> **WHAT THE EXERCISE ASKS**:
State how many lines in the listing below hold "Hvalid", with no other words.

=== RECORDS SUPPLIED ===

(** * fileTree: the indexed tree, the state holder and the data providers

    A shallow embedding of the tree/state core of the [fileTree] jQuery
    plugin (the version with data providers, state holders per tree id and
    the empty-directory marker).  JavaScript objects are shared and mutated
    in place, so the embedding keeps an explicit store: tree nodes, arrays
    and the index maps live in a [world] and are named by references; every
    function of the plugin is a computation in a state-and-exception monad
    over that world.  Rendering and the DOM are left out. *)

From Stdlib Require Import ZArith.
From stdpp Require Import gmap strings list fin_maps.

Open Scope Z_scope.
Open Scope nat_scope.

(** ** Data model *)

(** [{path, name, type, expandable}].  The plugin never assigns to a field of
    a [fileData] object, so it is kept as a value. *)
Record FileData := {
  path : string;
  name : string;
  type : string;
  expandable : bool
}.

#[global] Instance FileData_eq_dec : EqDecision FileData.
Proof. solve_decision. Defined.

(** References into the store: positions in its lists of objects. *)
Abbreviation nref := nat (only parsing).  (* a tree node object *)
Abbreviation aref := nat (only parsing).  (* an array of tree nodes *)
Abbreviation mref := nat (only parsing).  (* an object used as a map from path to node *)

(** A tree node object: [{fileData: .., children: ..}], where [children] may
    be missing, or the marker [{empty: true}]. *)
Inductive object :=
| Node (fileData : FileData) (children : option aref)
| EmptyMarker.

(** A JSON document of the node shape, as [JSON.stringify] writes a node and
    [JSON.parse] reads it. *)
#[warnings="-register-all"] Inductive json :=
| JNode (fileData : FileData) (children : option (list json))
| JEmpty.

(** A string kept in [localStorage], abstracted by what [JSON.parse] makes of
    it: the node document it denotes (node objects with a whole [fileData],
    and markers); a JSON text whose value is no object of a tree ([null], a
    number, a string, a boolean, an array, an object that has no [fileData]
    and is no marker); or a text that is not JSON at all and makes
    [JSON.parse] throw. *)
Inductive text :=
| Json (v : json)
| NotATree (s : string)
| Malformed (s : string).

Inductive exn :=
| TypeError | RangeError | SyntaxError | ReferenceError | QuotaExceededError.

(** What a lookup in an object can give besides a tree object: a value that
    is not [null] and is no object of a tree (a function or an object that
    the object inherits, a [fileData] object, an array, [true]).  Such a
    value has no [fileData] and no [children]. *)
Inductive value :=
| Ref (n : nat)
| Foreign.

Record world := {
  nodes : list object;
  arrays : list (list nref);
  indexes : list (gmap string nref);
  localStorage : gmap string text;
  console : list string;   (* lines written by console.error, oldest first *)
  alerts : list string;    (* messages shown by alert, oldest first *)
  quota : gmap string text → bool
    (* the browser's limit: whether the storage may come to hold this *)
}.

Definition with_nodes (f : list object → list object) (w : world) : world :=
  {| nodes := f (nodes w); arrays := arrays w; indexes := indexes w;
     localStorage := localStorage w; console := console w; alerts := alerts w;
     quota := quota w |}.
Definition with_arrays (f : list (list nref) → list (list nref)) (w : world) : world :=
  {| nodes := nodes w; arrays := f (arrays w); indexes := indexes w;
     localStorage := localStorage w; console := console w; alerts := alerts w;
     quota := quota w |}.
Definition with_indexes
    (f : list (gmap string nref) → list (gmap string nref)) (w : world) : world :=
  {| nodes := nodes w; arrays := arrays w; indexes := f (indexes w);
     localStorage := localStorage w; console := console w; alerts := alerts w;
     quota := quota w |}.
Definition with_localStorage
    (f : gmap string text → gmap string text) (w : world) : world :=
  {| nodes := nodes w; arrays := arrays w; indexes := indexes w;
     localStorage := f (localStorage w); console := console w; alerts := alerts w;
     quota := quota w |}.
Definition with_console (f : list string → list string) (w : world) : world :=
  {| nodes := nodes w; arrays := arrays w; indexes := indexes w;
     localStorage := localStorage w; console := f (console w); alerts := alerts w;
     quota := quota w |}.
Definition with_alerts (f : list string → list string) (w : world) : world :=
  {| nodes := nodes w; arrays := arrays w; indexes := indexes w;
     localStorage := localStorage w; console := console w; alerts := f (alerts w);
     quota := quota w |}.

(** ** The monad of effects: mutation of the world, and exceptions *)

Inductive outcome (A : Type) :=
| Ok (a : A)
| Throw (e : exn).
Arguments Ok {A} a.
Arguments Throw {A} e.

Definition M (A : Type) : Type := world → outcome A * world.

#[global] Instance M_ret : MRet M := λ A a w, (Ok a, w).
#[global] Instance M_bind : MBind M := λ A B f m w,
  match m w with
  | (Ok a, w') => f a w'
  | (Throw e, w') => (Throw e, w')
  end.

Definition throw {A} (e : exn) : M A := λ w, (Throw e, w).

Fixpoint forEach {A} (l : list A) (f : A → M ()) : M () :=
  match l with
  | [] => mret ()
  | x :: l => f x;; forEach l f
  end.

(** *** Primitive operations on the store *)

Definition new_node (o : object) : M nref := λ w,
  (Ok (length (nodes w)), with_nodes (λ h, h ++ [o]) w).
Definition new_array (elems : list nref) : M aref := λ w,
  (Ok (length (arrays w)), with_arrays (λ h, h ++ [elems]) w).
Definition new_map : M mref := λ w,
  (Ok (length (indexes w)), with_indexes (λ h, h ++ [∅]) w).

(** Reading through a reference that names nothing is reading a property of
    [undefined]. *)
Definition read_node (n : nref) : M object := λ w,
  match nodes w !! n with
  | Some o => (Ok o, w)
  | None => (Throw TypeError, w)
  end.
Definition read_array (a : aref) : M (list nref) := λ w,
  match arrays w !! a with
  | Some elems => (Ok elems, w)
  | None => (Throw TypeError, w)
  end.
Definition write_node (n : nref) (o : object) : M () := λ w,
  (Ok (), with_nodes (λ h, <[n := o]> h) w).
Definition write_array (a : aref) (elems : list nref) : M () := λ w,
  (Ok (), with_arrays (λ h, <[a := elems]> h) w).

(** *** An object made by [{}] and used as a map

    Such an object is kept as one finite map: its own properties under
    their names and, under the name ["__proto__"], the object that has been
    assigned to its prototype, if one has.  ["__proto__"] is never an own
    property of it: assigning to it sets the prototype, reading it gives
    the prototype, and deleting it does nothing.  Until then the prototype
    is [Object.prototype]. *)

Definition the_map (m : mref) (w : world) : gmap string nref :=
  default ∅ (indexes w !! m).

(** The members every object inherits from [Object.prototype] in a
    browser, ["__proto__"] apart. *)
Definition Object_prototype : list string :=
  ["constructor"; "hasOwnProperty"; "isPrototypeOf"; "propertyIsEnumerable";
   "toLocaleString"; "toString"; "valueOf"; "__defineGetter__";
   "__defineSetter__"; "__lookupGetter__"; "__lookupSetter__"].

(** The own properties of a tree object. *)
Definition members (o : option object) : list string :=
  match o with
  | Some (Node _ (Some _)) => ["fileData"; "children"]
  | Some (Node _ None) => ["fileData"]
  | Some EmptyMarker => ["empty"]
  | None => []
  end.

(** Whether [key] is found along the prototype chain of the object kept as
    [i]: in the tree object that has been made its prototype, if one has,
    and then in [Object.prototype]. *)
Definition inherited (N : list object) (i : gmap string nref) (key : string) : bool :=
  match i !! "__proto__" with
  | Some n => bool_decide (key ∈ members (N !! n))
  | None => false
  end || bool_decide (key ∈ Object_prototype).

(** [object[key]]: the own property (or, for ["__proto__"], the tree object
    assigned to the prototype); failing that what is inherited, which is
    never a tree object; failing that [undefined]. *)
Definition property (N : list object) (i : gmap string nref) (key : string)
    : option value :=
  match i !! key with
  | Some n => Some (Ref n)
  | None =>
      if String.eqb key "__proto__" then Some Foreign   (* Object.prototype *)
      else if inherited N i key then Some Foreign
      else None
  end.

Definition map_get (m : mref) (key : string) : M (option value) := λ w,
  (Ok (property (nodes w) (the_map m w) key), w).
Definition map_put (m : mref) (key : string) (n : nref) : M () := λ w,
  (Ok (), with_indexes (λ h, <[m := <[key := n]> (the_map m w)]> h) w).
Definition delete_property (key : string) (i : gmap string nref) : gmap string nref :=
  if String.eqb key "__proto__" then i else delete key i.
Definition map_delete (m : mref) (key : string) : M () := λ w,
  (Ok (), with_indexes (λ h, <[m := delete_property key (the_map m w)]> h) w).

Definition console_error (line : string) : M () := λ w,
  (Ok (), with_console (λ c, c ++ [line]) w).
Definition alert (message : string) : M () := λ w,
  (Ok (), with_alerts (λ c, c ++ [message]) w).

(** [node.children] where it is used as an array: [undefined.forEach] is a
    [TypeError]. *)
Definition children_of (children : option aref) : M (list nref) :=
  match children with
  | Some a => read_array a
  | None => throw TypeError
  end.

(** ** isEmptyNode, sortNodes *)

Definition isEmptyNode (node : object) : bool :=
  match node with
  | EmptyMarker => true
  | Node _ _ => false
  end.

Definition weight (node : object) : M Z :=
  match node with
  | Node fileData _ =>
      if String.eqb (type fileData) "directory" then mret 2%Z
      else mret (if expandable fileData then 1%Z else 0%Z)
  | EmptyMarker => throw TypeError        (* node.fileData is undefined *)
  end.

Definition sortNodes (first second : nref) : M Z :=
  f ← read_node first;
  s ← read_node second;
  ws ← weight s;
  wf ← weight f;
  mret (ws - wf)%Z.

(** ** IndexedFileDataTree *)

Record IndexedFileDataTree := {
  root : nref;
  pathToNodeIndex : mref
}.

(** In a condition a function object is true; [removeFromIndex] tests
    [isEmptyNode] itself, not [isEmptyNode(node)]. *)
Definition truthy_function {A B} (f : A → B) : bool := true.
Lemma makeRateLimitedRequest_retried (w : NetLog) :
  retriedFailure (net (List.length w) req) ->
  exists e, net (List.length w) req = HttpErr e
            /\ makeRateLimitedRequest net req w = (HttpErr e, (w ++ [req])%list)
            /\ (forall status, ax_status e = Some status ->
                  (status =? 400)%Z = false /\ (status =? 404)%Z = false
                  /\ (status =? 401)%Z || (status =? 403)%Z = false).
Proof.
  unfold retriedFailure, makeRateLimitedRequest, axios_post.
  destruct (net (List.length w) req) as [data|e]; [contradiction|].
  intros Hretried. exists e. split; [reflexivity|].
  destruct (ax_status e) as [status|] eqn:Hstatus.
  - destruct Hretried as (H400 & H404 & H401 & H403 & H429).
    simpl. replace (status =? 429)%Z with false by (symmetry; apply Z.eqb_neq; exact H429).
    split; [reflexivity|]. intros status' Heq. inversion Heq; subst status'.
    repeat split; try (apply Z.eqb_neq; assumption).
    apply orb_false_iff. split; apply Z.eqb_neq; assumption.
  - split; [reflexivity|]. discriminate.
Qed.

Lemma requestLoop_retried_step (tries : nat) (lastError : string) (w : NetLog) :
  retriedFailure (net (List.length w) req) ->
  exists e, net (List.length w) req = HttpErr e
            /\ requestLoop net maxRetries (S tries) lastError req w
               = requestLoop net maxRetries tries (ax_message e) req (w ++ [req])%list.
Proof.
  intros Hretried.
  destruct (makeRateLimitedRequest_retried w Hretried) as (e & Hnet & Hmake & Hstatus).
  exists e. split; [exact Hnet|].
  cbn [requestLoop]. rewrite Hmake.
  destruct (ax_status e) as [status|]; [|reflexivity].
  destruct (Hstatus status eq_refl) as (H400 & H404 & Hauth).
  rewrite H400, H404, Hauth. reflexivity.
Qed.

Lemma requestLoop_exhausted (tries : nat) :
  forall lastError w,
    (forall i, (i < tries)%nat -> retriedFailure (net (List.length w + i)%nat req)) ->
    exists msg,
      requestLoop net maxRetries tries lastError req w
      = (Thrown (newError ("Failed to call OpenRouteService after "
                           ++ showNat (maxRetries + 1) ++ " attempts: " ++ msg)),
         (w ++ repeat req tries)%list)
      /\ (tries = 0%nat -> msg = lastError)
      /\ (tries <> 0%nat ->
          exists e, net (List.length w + tries - 1)%nat req = HttpErr e /\ msg = ax_message e).
Proof.
  induction tries as [|tries IH]; intros lastError w Hall.
  - exists lastError. simpl. rewrite app_nil_r.
    split; [reflexivity|]. split; [reflexivity|]. intros H; contradiction.
  - destruct (requestLoop_retried_step tries lastError w) as (e & Hnet & Hstep).
    { specialize (Hall 0%nat). rewrite Nat.add_0_r in Hall. apply Hall. lia. }
    destruct (IH (ax_message e) (w ++ [req])%list) as (msg & Hloop & Hzero & Hlast).
    { intros i Hi. rewrite length_app. simpl.
      replace (List.length w + 1 + i)%nat with (List.length w + S i)%nat by lia.
      apply Hall. lia. }
    exists msg. rewrite Hstep, Hloop. split.
    + rewrite <- app_assoc. reflexivity.
    + split; [discriminate|]. intros _.
      destruct tries as [|tries'].
      * exists e. rewrite (Hzero eq_refl). split; [|reflexivity].
        replace (List.length w + 1 - 1)%nat with (List.length w) by lia. exact Hnet.
      * destruct Hlast as (e' & Hnet' & Hmsg); [discriminate|].
        exists e'. split; [|exact Hmsg].
        rewrite length_app in Hnet'. simpl in Hnet'.
        replace (List.length w + S (S tries') - 1)%nat
          with (List.length w + 1 + S tries' - 1)%nat by lia.
        exact Hnet'.
Qed.

Lemma requestLoop_first_success (j : nat) :
  forall tries lastError w data,
    (j < tries)%nat ->
    (forall i, (i < j)%nat -> retriedFailure (net (List.length w + i)%nat req)) ->
    net (List.length w + j)%nat req = HttpOk data ->
    requestLoop net maxRetries tries lastError req w
    = (Returned data, (w ++ repeat req (S j))%list).
Proof.
  induction j as [|j IH]; intros tries lastError w data Hj Hfail Hok;
    (destruct tries as [|tries]; [lia|]).
  - cbn [requestLoop]. unfold makeRateLimitedRequest, axios_post.
    rewrite Nat.add_0_r in Hok. rewrite Hok. reflexivity.
  - destruct (requestLoop_retried_step tries lastError w) as (e & Hnet & Hstep).
    { specialize (Hfail 0%nat). rewrite Nat.add_0_r in Hfail. apply Hfail. lia. }
    rewrite Hstep.
    rewrite (IH tries (ax_message e) (w ++ [req])%list data).
    + rewrite <- app_assoc. reflexivity.
    + lia.
    + intros i Hi. rewrite length_app. simpl.
      replace (List.length w + 1 + i)%nat with (List.length w + S i)%nat by lia.
      apply Hfail. lia.
    + rewrite length_app. simpl.
      replace (List.length w + 1 + j)%nat with (List.length w + S j)%nat by lia.
      exact Hok.
Qed.

Lemma requestLoop_thrown_status (tries : nat) :
  forall lastError w e w',
    requestLoop net maxRetries tries lastError req w = (Thrown e, w') ->
    response_status e = None.
Proof.
  induction tries as [|tries IH]; intros lastError w e w'.
  - simpl. intros H; inversion H; reflexivity.
  - cbn [requestLoop].
    destruct (makeRateLimitedRequest net req w) as [[data|error] w1]; [discriminate|].
    destruct (ax_status error) as [status|]; [|apply IH].
    destruct (status =? 400)%Z; [intros H; inversion H; reflexivity|].
    destruct (status =? 404)%Z; [intros H; inversion H; reflexivity|].
    destruct ((status =? 401)%Z || (status =? 403)%Z);
      [intros H; inversion H; reflexivity|].
    apply IH.
Qed.

End RetryPolicy.

Lemma validateCoordinates_status {rt : JsRuntime} (coords : list Coord) :
  forall i e, validateCoordinates i coords = Some e -> response_status e = None.
Proof.
  induction coords as [|[lng0 lat0] rest IH]; intros i e; simpl; [discriminate|].
  destruct (_ || _); [intros H; inversion H; reflexivity|].
  destruct (_ && _); [intros H; inversion H; reflexivity|].
  apply IH.
Qed.

(** The errors [callOpenRouteService] throws are plain [Error] objects: none
    carries a [response]. *)
Lemma callOpenRouteService_thrown_status
      {rt : JsRuntime} (apiKey : option string) (net : Network)
      (coords : list Coord) (profile : string) (maxRetries : nat) (w w' : NetLog)
      (e : JsError) :
  callOpenRouteService apiKey net coords profile maxRetries w = (Thrown e, w') ->
  response_status e = None.
Proof.
  unfold callOpenRouteService.
  destruct (apiKeyMissing apiKey); [intros H; inversion H; reflexivity|].
  destruct (pointsTooFarApart coords); [intros H; inversion H; reflexivity|].
  destruct (validateCoordinates 0 coords) as [e0|] eqn:Hvalid.
  - intros H; inversion H; subst. apply (validateCoordinates_status coords 0%nat). exact Hvalid.
  - apply requestLoop_thrown_status.
Qed.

===

> **SOLUTION TO THIS EXERCISE**:
2